Hi! I'm not a big Sony/PSX person, but I've recently come across the need to directly write to the PS2 memory card. In a nutshell, I want to do the equivalent of a dd from an image to a real memory card. I thought (stress that I *thought*) there used to be an old ELF released by the Paradox team that allowed you to (for lack of a better term) "byte by byte copy" a memory card. The tools in uLe and similar only allow for file system level copies, I believe. Any help would be appreciated - I'm not below getting a programmer in the $200ish range or even pulling the TSOP out and trying to program it by some Flash standard. Any hints would be great!
Look out for the homebrewn program "HDProject" If what you intend to do is read NAMCO System 246/256 dongles it does that job majestically as long you move the flash chip to a standard PS2 memory card ... :lol:
Sounds very promising! I can't thank you enough for giving me a lead. I've had absolutely no luck for two straight weeks! Do you or anyone else viewing know if I can use an 8M PS2 original memory card in place of the dongle? I think your solution will definitely work if it's my Flash that's corrupt - but what if my MagicGate ASIC has bit the dust? Is the MagicGate ASIC in the 246 dongles different than the MagicGate ASIC in PS2 memory cards?
The ASIC on the System 246 dongle is exactly the same thing as an normal PS2 memory card one, but it has different firmware and encryption keys. Therefore an retail PS2 cannot unlock it/access the flash. (hence the hint of moving the flash to an retail card) The PS2 COH-31100 motherboard has an different mechanics controller and bios that of a retail PS2. Also the NAMCO custom board contains an different Syscon chip. You won't be able to use that board in combination with retail PS2 boards/parts in any way. The filesystem on the dongles are the vanilla standard FS used on retail PS2 memory cards. uLE can read it no problem. This is not complicated at all and the people who hacks/dumps arcade boards made a big fuss about it just because they could not figure how it works (because they never bothered in studying the PS2 to understand the formats). By the way the encrypted launcher file on the flash is tied to the dongle microcontroller through some scheme of digital signature so the flash from one dongle won't work on another. I've heard of people changing games around so they're probably exploiting the elf loader which is launched after the magic gate crap initialized. :lol: And I don't think I need to mention that such stuff is jailbait. :flamethrower: :evil::evil::evil:
Interesting. Just to make sure I understood that - you are under the impression that the flash contents are possibly encrypted or somehow keyed specifically to each dongle? Or did you mean that the contents of the flash can only be used by any System 246 dongle? There were a few people online that have stated they can reproduce System 246 dongles as long as you have a second dongle to sacrifice. I'm assuming the flash contents from one dongle will work on another dongle because of this. Again - I am not trying to do anything illegal! I just want to get my own legal and original Soul Calibur 2 working again. I have the original disc and original dongle - I have tested both in a working Soul Calibur 2. The disc with a different dongle works, but my dongle won't boot either disc. They're both SC2 Rev.D. I've attached a "good faith" picture of my System 246 with Soul Calibur 2 Rev. D and the original dongle just to confirm I do legally own this game, dongle and System 246.
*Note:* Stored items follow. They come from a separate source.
(** Connections that do not stay open *)
Definition closing (input : Z * Input) : bool := match input.2 with InEOF | InReadError _ | InContextDone => true | _ => false end.
Definition closes (env : Attempt) : Prop :=
  match at_answer env with AnswerStream inputs => existsb closing inputs = true | _ => True end.

Lemma handleSSEEvents_closes r inputs : existsb closing inputs = true → is_Some (handleSSEEvents r inputs).2.
Proof.
  revert r. induction inputs as [|[now input] inputs IH]; intros r; [done|]. cbn [existsb]. intros Hc.
  change (handleSSEEvents r ((now, input) :: inputs)) with (match readInput r (now, input) with inl r => handleSSEEvents r inputs | inr err => (r, Some err) end).
  destruct (readInput r (now, input)) as [r'|err] eqn:Hr; [|by eexists]. apply IH. apply orb_true_iff in Hc as [Hc|Hc]; [|done].
  destruct input; try discriminate Hc; discriminate Hr.
Qed.

Lemma establish_closes c env : closes env → is_Some (establishSingleConnection c (at_answer env)).2.
Proof.
  unfold closes, establishSingleConnection. cbv zeta. intros Hc. destruct (at_answer env) as [msg|[|msg]|code body|inputs]; [by eexists|..];
    repeat (destruct (negb (isValidHTTPHeaderValue _)); [by eexists|]); try by eexists.
  pose proof (handleSSEEvents_closes (readerOf (opened c)) inputs Hc) as H. by destruct (handleSSEEvents _ inputs).
Qed.

(** What holds before the attempt of a number *)
Record keeps (attempt : nat) (r : Run) : Prop := {
  keeps_connections : (run_connections r ≤ attempt)%nat;
  keeps_total : 4 * total (run_delays r) ≤ 5 * backoffs attempt;
}.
If you manage to dump the flash of your original dongle you might be able to transfer the contents to another flash chip (provided that the dongle ASIC isn't broken). Other thing you might want to check is the ceramic resonator which clocks the dongle ASIC. By encryption I meant that the boot file which is first loaded by the COH BOOT ROM in the card is both Magic Gate encrypted and signed. Most files on the card are plain ELF/IRX files, the binary file containing logic gates configuration code for the Altera APEX FPGA chip, IOP replacement images and the game main elf (xored/obfuscated). All that stuff is started by the MG encrypted file and if the flash is put on an different card, the MG signature will mismatch, causing the system to halt boot. Like I said, you probably want to check the dongle ceramic resonator. Without clock the dongle ASIC will not work.
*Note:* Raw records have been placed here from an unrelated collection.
(* ===== verification/_CoqProject ===== *)
-Q . S2P
Prelude.v
Bf16.v
IqConv.v
Rle.v
Bfp.v
Lz77.v
Channel.v
Float.v
Rounding.v
StateMachine.v
Replay.v
Trainer.v
Selector.v
Controller.v
Sender.v
Receiver.v
EndToEnd.v
SlotPoint.v
OfhBase.v
OfhCplane.v
OfhUplane.v
BitBuffer.v
BoundedBitset.v
BitsetSpec.v
BitsetRefinement.v
BitsetProduct.v
ResourceGrid.v
GridPool.v
OfhCompression.v
Ecpri.v
Ethernet.v
OfhReceiver.v
UplinkContext.v
UplinkFlow.v
FramePool.v
TxSupport.v
Tdd.v
Timing.v
Prach.v
PrachFlow.v
DownlinkFlow.v
RadioReceiver.v
SchedulingFlow.v
Transmitter.v
Sector.v
SectorFactory.v
RadioUnit.v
Thanks again for explaining all of this! This is absolutely invaluable and the best resource I've found so far. As I said, I've been searching for 2 weeks! I wonder how people have reproduced these in the past... I don't know if you're familiar with Alex, but his blog is here - Alex's Blog and he clearly states he can reproduce a different Flash content dump onto a totally different dongle. Of course - this is completely illegal, I'm sure. And again, it isn't what I'm trying to do.... I guess the only thing left to do is try - thanks again!